R.H. Barlow, "Mythological Episode"

O that frog or flower that stealthily
Snipped from the bone Black Tezcatlipoca's foot!


Trapped with his hands full of magic, what could he do
But wither a projected sun,
Drop two or three eternities into his purse unwrought,
And leave us to make sacrifices forever?

1 comment:

  1. Denise Levertov, "An Admonition," The Poet in the World:

    Form exists only *in* the content and language. The visual shape of a poem is not its form but a result of the notation of its form. Oh, not to quibble, it is true that the set forms exists abstractly, too; sonnet, sestina, etc., have their rules, and one can invent rules for new "forms" in this sense ad infinitum. But this is a rudimentary view. In fact--and not only in organic poetry and "free verse"--form is the total interactive functioning of content and language, including every contributing element.

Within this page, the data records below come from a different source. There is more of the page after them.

(** * The login flow of the cluster CLI (pkg/login/flow.go)

    A shallow embedding of [Flow.Start], [Flow.selectProvider],
    [Flow.triggerMethod], [Flow.uid], [Flow.password], [Flow.serviceToken]
    and [Flow.openBrowser].  The flow is a state machine that talks to
    the outside world through collaborators (prompt, HTTP client, browser
    opener, logger, clock, JWT signer).  Every collaborator is a field of
    an environment record whose answer may depend on everything that
    happened so far; every call that is visible from outside is recorded
    in a trace carried by the flow state. *)

From Stdlib Require Import ZArith Lia List Ascii.
From stdpp Require Import base option list strings gmap pretty.
From Equations Require Import Equations.

Import ListNotations.
Local Open Scope string_scope.
Local Open Scope list_scope.

(** ** Data model *)

(** A Go [error] value is identified with its message. *)
Definition error := string.

(** What a collaborator hands back: Go's pair of a value and an error,
    of which the error is nil or not. *)
Inductive reply (A : Type) : Type :=
| Success (a : A)
| Failure (e : error).
Arguments Success {A} a.
Arguments Failure {A} e.

(** [err == nil] *)
Definition succeeded {A} (r : reply A) : bool :=
  match r with Success _ => true | Failure _ => false end.

(** What a method of the flow evaluates to: a value, a non-nil error, or
    a run-time panic (slice index out of range). *)
Inductive result (A : Type) : Type :=
| Ok (a : A)
| Err (e : error)
| Panic (msg : string).
Arguments Ok {A} a.
Arguments Err {A} e.
Arguments Panic {A} msg.

Definition of_reply {A} (r : reply A) : result A :=
  match r with Success a => Ok a | Failure e => Err e end.

(** Modelled from the spec: the [ClientMethod] constants are declared
    outside flow.go.  The spec lists four methods; the field is decoded
    from JSON, so any other value is kept as [methodOther]. *)
Inductive ClientMethod : Type :=
| methodCredential
| methodUserCredential
| methodServiceCredential
| methodBrowserToken
| methodOther (name : string).
Lemma C7_witness :
  check_samplesheet columns plain_repr
    (sheet_of columns [sample_row "S1" "S1.vcf.gz"; sample_row "S2" "S2.vcf"])
    old_file
  = (Raise (SystemExit 1),
     {| log := ["Unexpected VCF file extension: S2.vcf. The valid VCF extension should be: vcf.gz. On line 3."];
        out_file := Some [["kept"]] |}).
Proof.
  refine (proj1 (C7_line_number columns plain_repr
            (sheet_of columns [sample_row "S1" "S1.vcf.gz";
                               sample_row "S2" "S2.vcf"])
            old_file [sample_row "S1" "S1.vcf.gz"] (sample_row "S2" "S2.vcf")
            [] ["S1"]
            "Unexpected VCF file extension: S2.vcf. The valid VCF extension should be: vcf.gz."
            eq_refl eq_refl eq_refl eq_refl _ _ eq_refl)).
  - repeat constructor.
  - repeat constructor.
Defined.

(** C8. When a validation step fails (the sniffer finds no header or no
    dialect, a required column is missing, some row fails a suffix check,
    or a sample value occurs twice) the run does not end normally and the
    file at the output path is what it was before the run: absent if it
    was absent, unchanged if it existed. *)
Theorem C8_no_output_on_failure (order : list string) (repr : string → string)
    (sh : Sheet) (w : World) :
  has_header sh ≠ Ok true ∨
  sniff sh ≠ Ok tt ∨
  issubset required_columns (fieldnames sh) = false ∨
  Exists (λ row, suffixes_ok row = false) (records sh) ∨
  (∃ ss, samples_of (records sh) ss ∧ ¬ NoDup ss) →
  out_file (check_samplesheet order repr sh w).2 = out_file w ∧
  (check_samplesheet order repr sh w).1 ≠ Ok tt.
Proof.
  intros Hfail.
  destruct (sniff_format sh w) as [r1 w1] eqn:Hsniff.
  pose proof (sniff_format_out_file _ _ _ _ Hsniff) as Hfile1.
  destruct r1 as [[]|e].
  - apply sniff_format_inv in Hsniff as (Hh & Hs & ->).
    destruct (issubset required_columns (fieldnames sh)) eqn:Hsub.
    + rewrite check_samplesheet_header_ok by done.
      destruct (rows_stage_invalid sh w) as (e & w' & -> & Hfile).
      { destruct Hfail as [?|[?|[?|[?|?]]]]; try done; eauto. }
      done.
    + by rewrite check_samplesheet_header_bad by done.
  - by rewrite (check_samplesheet_sniff_raise _ _ _ _ _ _ Hsniff).
Qed.
(** One turn of the loop over the operator list. *)
Definition colorStep (currentColor : Color)
    (o : OPS * option (list (option Q))) : Color :=
  match o with
  | (setFillRGBColor, Some (a0 :: a1 :: a2 :: _)) =>
      rgb (normalizeColorValue a0) (normalizeColorValue a1)
          (normalizeColorValue a2)
  | (setFillGrayColor, Some (a0 :: _)) =>
      let gray := normalizeColorValue a0 in rgb gray gray gray
  | (setFillColorSpace, Some _) => rgb 0 0 0
  | _ => currentColor
  end.

Definition toTextItem (currentColor : Color) (item : RawItem) : TextItem.t :=
  let fontName :=
    Js.or_else Js.truthy_string (raw_fontName item) "Helvetica"%string in
  {| TextItem.str := raw_str item;
     TextItem.x := raw_e item;
     TextItem.y := raw_f item;
     TextItem.fontSize := Qabs (raw_d item);
     TextItem.width := raw_width item;
     TextItem.height := raw_height item;
     TextItem.fontName := fontName;
     TextItem.isBold :=
       Js.test_ci "bold" fontName || Js.test_ci "semibold" fontName
       || Js.test_ci "medium" fontName;
     TextItem.isItalic :=
       Js.test_ci "italic" fontName || Js.test_ci "oblique" fontName;
     TextItem.color := currentColor |}.

(** [extractTextItems(pdfArrayBuffer, pageNum)].  The array goes to
    [pdfjsLib.getDocument({ data })], which transfers its buffer to the
    worker; at every call it is the array the caller has just stored with
    [setPdfBuffer], so the state is left holding an array without bytes.
    The page size and the items are set when pdf.js resolves; the promise
    is rejected otherwise. *)
Definition extractTextItems (b : PdfBytes) (pageNum : Z) (d : DocState)
  : Completion DocState :=
  let handedOver := setPdfBuffer (Some detached) d in
  match getPage b pageNum with
  | None => Thrown handedOver
  | Some pg =>
      let currentColor := fold_left colorStep (operators pg) (rgb 0 0 0) in
      Returned (setExtracted (viewport pg)
                             (map (toTextItem currentColor) (items pg))
                             handedOver)
  end.

(** *** The history stack *)

(** [pushHistory(bytes, url)].  [historyIndex] is the value the calling
    handler closed over; the list is the latest one ([setHistory(prev => ...)]). *)
Definition pushHistory (historyIndex0 : Z) (newBytes : PdfBytes)
    (u : option Url) (d : DocState) : DocState :=
  let trimmed := Js.slice0 (historyIndex0 + 1) (history d) in
  let next := trimmed ++ [{| bytes := newBytes; url := u |}] in
  setHistoryIndex (Z.of_nat (length next) - 1) (setHistory next d).

Definition canUndo (d : DocState) : bool := (0 <? historyIndex d)%Z.

Definition canRedo (d : DocState) : bool :=
  (0 <=? historyIndex d)%Z
  && (historyIndex d <? Z.of_nat (length (history d)) - 1)%Z.

(** The common tail of [handleUndo] and [handleRedo]: move the cursor to
    [idx] and show that entry; reading [entry.bytes] throws when
    [history[idx]] is undefined.  The text blocks are extracted again
    from the clone (not awaited: a rejection is not the handler's). *)
Definition showEntry (idx : Z) (d : DocState) (w : World)
  : Completion (DocState * World) :=
  match Js.index (history d) idx with
  | None => Thrown (setHistoryIndex idx d, w)
  | Some entry =>
      let clonedBytes := bytes entry in
      let '(u, w1) := createObjectURL clonedBytes w in
      Returned (settled
                  (extractTextItems clonedBytes 1
                     (bumpDocVersion
                        (setEditedUrl (Some u)
                           (setPdfBuffer (Some clonedBytes)
                              (setHistoryIndex idx d))))),
                w1)
  end.

Definition handleUndo (d : DocState) (w : World)
  : Completion (DocState * World) :=
  if negb (canUndo d) then Returned (d, w)
  else showEntry (historyIndex d - 1) d w.

Definition handleRedo (d : DocState) (w : World)
  : Completion (DocState * World) :=
  if negb (canRedo d) then Returned (d, w)
  else showEntry (historyIndex d + 1) d w.

(** *** Recomposition *)

(** [!box.text || box.text.trim() === "" || box.text === "Type..."]. *)
Definition skipBox (box : Box.t) : bool :=
  match Box.text box with
  | None => true
  | Some t =>
      negb (Js.truthy_string t) || String.eqb (Js.trim t) ""
      || String.eqb t "Type..."
  end.

(** The body of [for (const box of pageBoxes)]. *)
Definition embedBox (c : Controls) (pageIndex : nat) (pageHeight : Q)
    (pdfDoc : PDFDocument) (box : Box.t) : option PDFDocument :=
  if skipBox box then Some pdfDoc
  else
    let boxFontSize :=
      Js.or_else Js.truthy_num (Box.fontSize box)
                 (Js.or_else Js.truthy_num (fontSizeInput c) 12%Q) in
    let boxColor :=
      Js.or_else Js.truthy_string (Box.color box) (fontColorHex c) in
    let boxIsBold := default (boldToggle c) (Box.isBold box) in
    let textColor := hexToRgb01 boxColor in
    let font := if boxIsBold then HelveticaBold else Helvetica in
    let pdfX := Geometry.pdfX (Box.left box) (scale c) in
    let pdfY :=
      Geometry.pdfY pageHeight (Box.top box) (Box.height box) (scale c) in
    let t := default ""%string (Box.text box) in
    if encodes t
    then Some (draw pageIndex
                    (drawText t pdfX (pdfY + boxFontSize)%Q boxFontSize font
                              textColor)
                    pdfDoc)
    else None.

(** The body of [for (const pageNum of allPages)], given what is done
    for each annotation of the page. *)
Definition onPage {A : Type}
    (body : nat -> Q -> PDFDocument -> A -> option PDFDocument)
    (byPage : gmap Z (list A)) (pdfDoc : PDFDocument) (pageNum : Z)
  : option PDFDocument :=
  let pageIndex := (pageNum - 1)%Z in
  if (0 <=? pageIndex)%Z && (pageIndex <? getPageCount pdfDoc)%Z
  then
    match pdfDoc !! Z.to_nat pageIndex with
    | Some page =>
        forEach (body (Z.to_nat pageIndex) (getHeight page))
                (page_list byPage pageNum) pdfDoc
    | None => None
    end
  else Some pdfDoc.

(** The decoder an image ends up with: the one its declared type selects
    and, in the [catch], PNG; [None] when that throws as well. *)
Definition embedImage (img : Image.t) : option ImageFormat :=
  let embedPng :=
    if decodesPng (Image.imageBytes img) then Some Png else None in
  let embedJpg :=
    if decodesJpg (Image.imageBytes img) then Some Jpg else None in
  let declared ty := match Image.imageType img with
                     | Some ty' => String.eqb ty' ty
                     | None => false
                     end in
  let first :=
    if declared "image/png"%string then embedPng
    else if declared "image/jpeg"%string || declared "image/jpg"%string
    then embedJpg
    else embedPng in
  match first with
  | Some f => Some f
  | None => embedPng
  end.
(** The loop of [OpenTrie], at index [i - 1] and below. *)
Fixpoint search (pastTries : list T) (root : H) (i : nat) : option T :=
  match i with
  | O => None
  | S i' =>
      match pastTries !! i' with
      | Some t => if decide (Hash t = root) then Some t else search pastTries root i'
      | None => None
      end
  end.

(** The result is the trie of the [cachedTrie] returned. *)
Definition OpenTrie (root : H) (pastTries : list T) : Err + T :=
  match search pastTries root (length pastTries) with
  | Some t => inr (Copy t)
  | None => NewSecure root
  end.

(** One [pushTrie] after the other. *)
Definition pushes (ts : list T) (pastTries : list T) : list T :=
  fold_left (fun l t => pushTrie t l) ts pastTries.

(** [cachedTrie.Commit]: the trie is pushed when its commit succeeds. *)
Definition cachedTrie_Commit (m : T) (pastTries : list T) : list T * (Err + H) :=
  match Commit m with
  | inr root => (pushTrie m pastTries, inr root)
  | inl err => (pastTries, inl err)
  end.

End Tries.

End cachingDB.

(** ** Package p2p: capabilities *)

Module p2p.

Record Cap : Type := {
  Name : string;
  Version : Z
}.

(** An index expression: out of range, it panics. *)
Definition index (cs : list Cap) (i : Z) : option Cap :=
  if i <? 0 then None else cs !! Z.to_nat i.
(** ** The public surface as data *)

(** A call of one of the e-commerce builders with its arguments. *)
Inductive EcommerceCall :=
| CallItem (action : string) (items : list CartItem)
    (item_list_id item_list_name : option string) (value : option number)
    (customParams : gmap string JsValue)
| CallCart (action : string) (items : list CartItem) (value : option number)
    (customParams : gmap string JsValue)
| CallWishlist (action : string) (items : list CartItem) (value : option number)
    (customParams : gmap string JsValue)
| CallShippingInfo (items : list CartItem) (value : option number)
    (shipping_tier : string) (customParams : gmap string JsValue)
| CallPaymentInfo (items : list CartItem) (value : option number)
    (payment_type : string) (customParams : gmap string JsValue)
| CallPurchase (transactionId : string) (value : number)
    (items : list EcommerceItem) (customParams : gmap string JsValue)
| CallRefund (transactionId : string) (value : number)
    (items : list EcommerceItem) (customParams : gmap string JsValue)
| CallPromotion (action : string) (items : list CartItem)
    (creative_name creative_slot promotion_id promotion_name : string)
    (customParams : gmap string JsValue).

Definition call_items (c : EcommerceCall) : list EcommerceItem :=
  match c with
  | CallItem _ items _ _ _ _ | CallCart _ items _ _ | CallWishlist _ items _ _
  | CallShippingInfo items _ _ _ | CallPaymentInfo items _ _ _
  | CallPurchase _ _ items _ | CallRefund _ _ items _
  | CallPromotion _ items _ _ _ _ _ => items
  end.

The form of a man is not that he has two legs, two arms, a head and body and no tail, but the sum of his anatomical, physiological, mental, textural, moral, motor, etc., structure. And the form of a poem comprises all the equivalent components you can think of.

    "Form is never more than the extension of content." At the Vancouver poetry conference this summer ('63) I proposed to Robert Creeley, the originator of this now famous formula, that it should be changed to read: "Form is never more than the *revelation* of content"--to which he agreed). . .

    We need a poetry not of *direct statement* but of *direct evocation*: a poetry of hieroglyphics, of embodiment, incarnation; in which the personages may be of myth or of Monday, no matter, if they are of the living imagination.